But again, I’m kinda with him. This is why I don’t pug much. Because I find that so grindy and so not fun. What I want … if I’m going to do that stuff, I’ll do it with my friends because then THAT is the newness of the experience. Because we’re laughing, Manny said something funny, Pootinky made a fart noise, whatever. We’re having a ball in there. So THAT is fun for me. The actual pugging of the thing for the 5000th time is not fun for me at all in the least. It is just earning money, currency to go get something. And that’s fine, that’s working as a system. But I’m kinda with him that you lose that cultivated experience, you lose that wonderment of walking into a room for the first time, like walking into Ulduar and going “Holy crap! Look at where we have to go and how we have to get there.” And then after a while you are “Oh my gosh, Ulduar can suck it. I hate this fight.”

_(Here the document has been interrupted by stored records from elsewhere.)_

(** * utu/meta/simple_agent_generator.py: the agent-configuration pipeline

    A shallow embedding of [SimpleAgentGenerator]: the four pipeline steps,
    the document formatter and the two drivers ([run], [run_streamed]),
    written as computations in a state-and-exception monad over an explicit
    world (the generator object, the task recorder, the object store, the
    file system, the logger and the console).

    Conventions.
    - A Python [str] is a [string]; each [ascii] stands for one code point
      below 256.
    - A [dict] whose iteration order is read by the code is an association
      list in insertion order; a [dict] that is only looked up is a [gmap].
    - Everything the module imports from elsewhere (the agent runtime, the
      interactive toolkit, the template environment, [json.loads], path
      joining) is a field of the environment record [Env]. *)

From Stdlib Require Import String Ascii.
From stdpp Require Import base gmap strings list.

Open Scope string_scope.
Open Scope list_scope.
#[local] Set Warnings "-register-all".

(** ** Python string primitives *)

Module Py.

Definition LF : ascii := "010"%char.
Definition SP : ascii := " "%char.
Definition NL : string := String LF EmptyString.

(** [c in s] for a one-character [c]. *)
Fixpoint contains (c : ascii) (s : string) : bool :=
  match s with
  | EmptyString => false
  | String a s' => if Ascii.eqb a c then true else contains c s'
  end.

(** [s.replace(old, new)] for one-character [old] and [new]. *)
Fixpoint replace (old new : ascii) (s : string) : string :=
  match s with
  | EmptyString => EmptyString
  | String a s' => String (if Ascii.eqb a old then new else a) (replace old new s')
  end.

(** [s[:n]]. *)
Fixpoint slice_to (n : nat) (s : string) : string :=
  match n, s with
  | S n', String a s' => String a (slice_to n' s')
  | _, _ => EmptyString
  end.

(** [c * n] for a one-character [c]. *)
Fixpoint times (c : ascii) (n : nat) : string :=
  match n with
  | O => EmptyString
  | S n' => String c (times c n')
  end.

(** [s.split(sep)] for a one-character [sep]: never empty, the empty string
    gives the list of one empty string. *)
Fixpoint split (sep : ascii) (s : string) : list string :=
  match s with
  | EmptyString => [EmptyString]
  | String a s' =>
      if Ascii.eqb a sep then EmptyString :: split sep s'
      else match split sep s' with
           | [] => [String a EmptyString]
           | l :: ls => String a l :: ls
           end
  end.

(** [sep.join(ls)]. *)
Definition join (sep : string) (ls : list string) : string := String.concat sep ls.

(** [s.startswith(p)]. *)
Definition startswith (p s : string) : bool := String.prefix p s.

(** The lines of a text: [text.split("\n")]. *)
Definition lines (text : string) : list string := split LF text.

End Py.

(** ** JSON: the values [json.loads] returns and the text [json.dumps] writes *)

Module Json.

(** A decoded JSON document. An object is the [dict] the decoder builds:
    its pairs are in insertion order. A number keeps its literal. *)
Inductive value : Type :=
| Null
| Bool (b : bool)
| Num (literal : string)
| Str (s : string)
| Arr (items : list value)
| Obj (members : list (string * value)).

(** The Python type [json.loads] gives a number: [float] when the literal
    has a fraction or an exponent or is [NaN] or an [Infinity], else [int]. *)
Definition number_type (literal : string) : string :=
  if Py.contains "."%char literal || Py.contains "e"%char literal
     || Py.contains "E"%char literal || Py.contains "N"%char literal
     || Py.contains "I"%char literal
  then "float" else "int".

Definition DQUOTE : ascii := "034"%char.
Definition BACKSLASH : ascii := "092"%char.

Definition hex_digit (n : nat) : ascii :=
  match String.get n "0123456789abcdef" with
  | Some a => a
  | None => "0"%char
  end.

(** The [\uXXXX] escape of a code point below 256. *)
Definition u_escape (n : nat) : string :=
  String BACKSLASH
    (String "u"%char (String "0"%char (String "0"%char
      (String (hex_digit (n / 16)) (String (hex_digit (n mod 16)) EmptyString))))).

Definition short_escape (c : ascii) : string :=
  String BACKSLASH (String c EmptyString).

(** [ESCAPE_ASCII] with [ESCAPE_DCT]: everything outside [' '..'~'], the
    quote and the backslash are escaped. *)
Definition escape_char (a : ascii) : string :=
  let n := nat_of_ascii a in
  if Nat.eqb n 34 then short_escape DQUOTE
  else if Nat.eqb n 92 then short_escape BACKSLASH
  else if Nat.eqb n 8 then short_escape "b"%char
  else if Nat.eqb n 12 then short_escape "f"%char
  else if Nat.eqb n 10 then short_escape "n"%char
  else if Nat.eqb n 13 then short_escape "r"%char
  else if Nat.eqb n 9 then short_escape "t"%char
  else if Nat.ltb n 32 || Nat.ltb 126 n then u_escape n
  else String a EmptyString.

Fixpoint escape (s : string) : string :=
  match s with
  | EmptyString => EmptyString
  | String a s' => escape_char a +:+ escape s'
  end.

(** [json.dumps(s)] for a [str]. *)
Definition dumps_str (s : string) : string :=
  String DQUOTE (escape s +:+ String DQUOTE EmptyString).

(** [json.dumps(l)] for a list of [str], with the default separators. *)
Definition dumps_list (l : list string) : string :=
  "[" +:+ Py.join ", " (map dumps_str l) +:+ "]".

(** [json.dumps({'activated_tools': tool_names})]. *)
Definition dumps_activated_tools (tool_names : list string) : string :=
  "{" +:+ dumps_str "activated_tools" +:+ ": " +:+ dumps_list tool_names +:+ "}".

End Json.

(** ** Ordered dictionaries with [str] keys *)

Module Dict.

Section Ops.
Context {V : Type}.

(** [d.get(k)]. *)
Fixpoint lookup (k : string) (d : list (string * V)) : option V :=
  match d with
  | [] => None
  | (k', v) :: d' => if String.eqb k' k then Some v else lookup k d'
  end.
(** * Best-of-n selection engine of the MioTTS server

    A shallow embedding of the token parser ([token_parser.py]), the
    heuristic and recognition scorers and the selector ([best_of_n.py]),
    the retrying chat client ([llm_client.py]) and the candidate generator
    ([api.py]), with the properties the specification states about them.
    Further properties cover the rest of these files (the endpoints and
    the responses of the chat client, the settings and the reference
    audio of a request), the recognition service ([asr.py]) and the
    replies of the speech-to-text server ([stt_server.py]).

    Modelling conventions.
    - A Python [str] is a list of Unicode code points ([char := N]).
    - A Python [int] is a [Z]; lengths and indices are [nat].
    - A Python [float] is an exact rational ([Q]); rounding is outside the
      model, and equalities between floats are stated with [==].
    - An exception is a value of [exn], returned on the left of a sum.
    - The interpreter refuses to convert between an [int] and a [str] of
      more digits than [sys.get_int_max_str_digits()], a variable of the
      section.
    - A value decoded from JSON is a [json]; a dict is the list of its
      items.
    - What the code takes from libraries whose tables are not part of the
      repository (Unicode case mapping and character classes, the
      phonemizers, httpx's [raise_for_status], the recognition pipeline) is
      a variable of the section, constrained only where a statement needs
      it. *)

From Stdlib Require Import ZArith QArith Qminmax Qabs Qround Lqa Lia List String Ascii Bool.
From Stdlib Require Import DecimalN DecimalString.
From stdpp Require Import base list gmap.

Import ListNotations.
#[local] Open Scope Z_scope.

(** ** Text *)

Definition char := N.
Definition str := list char.

(** An ASCII literal as a [str]. *)
Definition lit (s : string) : str := map N_of_ascii (list_ascii_of_string s).

Definition chr_space : char := 32%N.

(** [str.isspace] of one character, [\s] of [re] on [str] patterns. *)
Definition isspace (c : char) : bool :=
  ((9 <=? c) && (c <=? 13) || (28 <=? c) && (c <=? 32)
   || (c =? 133) || (c =? 160) || (c =? 5760)
   || (8192 <=? c) && (c <=? 8202)
   || (c =? 8232) || (c =? 8233) || (c =? 8239) || (c =? 8287)
   || (c =? 12288))%N.

(** [c] is one of the characters of the literal [s]. *)
Definition char_in (s : string) (c : char) : bool :=
  existsb (N.eqb c) (lit s).

(** The lower-case counterpart of an ASCII character. *)
Definition ascii_lower (c : char) : char :=
  if ((65 <=? c) && (c <=? 90))%N then (c + 32)%N else c.

Definition is_ascii (c : char) : bool := (c <? 128)%N.

(** The value of an ASCII decimal digit. *)
Definition ascii_digit_val (c : char) : option Z :=
  if ((48 <=? c) && (c <=? 57))%N then Some (Z.of_N c - 48) else None.

Definition ascii_isalnum (c : char) : bool :=
  ((48 <=? c) && (c <=? 57) || (65 <=? c) && (c <=? 90)
   || (97 <=? c) && (c <=? 122))%N.

(** [s.startswith(p)]: the rest of [s] after the prefix [p]. *)
Fixpoint strip_prefix (p s : str) : option str :=
  match p, s with
  | [], _ => Some s
  | a :: p', b :: s' => if (a =? b)%N then strip_prefix p' s' else None
  | _ :: _, [] => None
  end.

(** ** Exceptions *)

Inductive exn : Type :=
| ValueError (msg : string)
| RuntimeError (msg : string)
| ZeroDivisionError
| TimeoutException (id : nat)
| ConnectError (id : nat)
| HTTPStatusError (status : Z)
| OtherError (id : nat).

(** ** Decimal notation of integers *)

Fixpoint uint_chars (d : Decimal.uint) : str :=
  match d with
  | Decimal.Nil => []
  | Decimal.D0 d => 48%N :: uint_chars d
  | Decimal.D1 d => 49%N :: uint_chars d
  | Decimal.D2 d => 50%N :: uint_chars d
  | Decimal.D3 d => 51%N :: uint_chars d
  | Decimal.D4 d => 52%N :: uint_chars d
  | Decimal.D5 d => 53%N :: uint_chars d
  | Decimal.D6 d => 54%N :: uint_chars d
  | Decimal.D7 d => 55%N :: uint_chars d
  | Decimal.D8 d => 56%N :: uint_chars d
  | Decimal.D9 d => 57%N :: uint_chars d
  end.

Definition decimal (z : Z) : str :=
  if z <? 0 then 45%N :: uint_chars (N.to_uint (Z.to_N (- z)))
  else uint_chars (N.to_uint (Z.to_N z)).

(** The digits of the notation: its length, the sign not counted. *)
Definition decimal_digits (z : Z) : nat :=
  (length (decimal z) - (if (z <? 0)%Z then 1 else 0))%nat.

Definition string_of_nat (n : nat) : string := NilEmpty.string_of_uint (Nat.to_uint n).

(** [[f(x) for x in l]] where [f] may raise: the values in order, or the
    first exception. *)
Fixpoint try_map {E A B : Type} (f : A -> E + B) (l : list A) : E + list B :=
  match l with
  | [] => inr []
  | x :: rest =>
      match f x with
      | inl e => inl e
      | inr y =>
          match try_map f rest with
          | inl e => inl e
          | inr ys => inr (y :: ys)
          end
      end
  end.

(** ** Rationals as the model of floats *)

Definition Qltb (a b : Q) : bool := negb (Qle_bool b a).
Definition Qleb (a b : Q) : bool := Qle_bool a b.

(** [int(x)] of a float: truncation towards zero. *)
Definition Qtrunc (x : Q) : Z := Z.quot (Qnum x) (Zpos (Qden x)).

(** [a / b] of two integers (true division). *)
Definition Zdivq (a b : Z) : Q := inject_Z a / inject_Z b.

Fixpoint Qsum (l : list Q) : Q :=
  match l with
  | [] => 0
  | x :: r => x + Qsum r
  end.

(** [tensor.mean()] of a non-empty one-dimensional tensor. *)
Definition mean (l : list Q) : Q := Qsum l / inject_Z (Z.of_nat (length l)).

(** [max(l)] of a list: the first of the largest elements. *)
Definition py_max (l : list Q) : option Q :=
  match l with
  | [] => None
  | x :: r => Some (fold_left (fun best y => if Qltb best y then y else best) r x)
  end.

Definition len {A} (l : list A) : Z := Z.of_nat (length l).

(** [l[i : i + n]]. *)
Definition py_slice {A} (l : list A) (i n : nat) : list A := take n (drop i l).

Fixpoint drop_while {A} (p : A -> bool) (l : list A) : list A :=
  match l with
  | [] => []
  | x :: r => if p x then drop_while p r else l
  end.

(** [s.strip()]. *)
Definition strip (s : str) : str :=
  rev (drop_while isspace (rev (drop_while isspace s))).

(** [len([c for c in s if p(c)])]. *)
Definition count_chars (p : char -> bool) (s : str) : Z := len (List.filter p s).

(** Splits a goal into its conjuncts, and no further. *)
Ltac conjuncts := repeat match goal with |- _ /\ _ => split end.

Section BestOfN.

That is reason the “vanilla forever!” mindset never made sense to me, nor the appeal to nostalgia that was Cataclysm; as they say, you can never cross the same river twice. People like to imagine that if everything had stayed hard, they would not have gradually lost interest in the game. But think about your favorite games of all time. Are those games still fun for you today? Would they still be fun to you if you replayed them half a dozen times back-to-back? You can never recreate that original experience – the wonderment and newness is consumed in the act of experiencing it. And as much as I agree with Scott that Blizzard does a lot in trying to keep content fresh by constant iteration and new boss abilities (etc), at some point you understand on a fundamental level that the Ship of Theseus has sailed, so to speak.
The “catering” is not to casuals, but to the veterans who have reached the end of their original experience and who, through boredom or social ties, are looking for more things to do in-game to fill the time while they wait for schedules to align. But why would veterans actually want extremely fast leveling, faceroll dungeons, and so on? Some of that is actually trying to capture the 80-90% of players who never finish games, sure. But the things like Justice Points and LFD are firmly for the vets. Nils suggests that Blizzard uses “ease” as a weapon in the form of competitive advantage against other MMOs (or perhaps in response to others doing it). Or perhaps in reaction to player “entitlement.”¹ I would argue instead that fun in games has diminishing returns. Running across the entirety of Searing Gorge each time you wipe in BRD might have given you a healthy respect for safe pulling in your formative years, but I guarantee that you would be sick of it four or five years later if it was included everywhere. You learned that lesson, and reinforcing it constantly adds nothing of further value to your experience anymore than would repeating grade school as an adult.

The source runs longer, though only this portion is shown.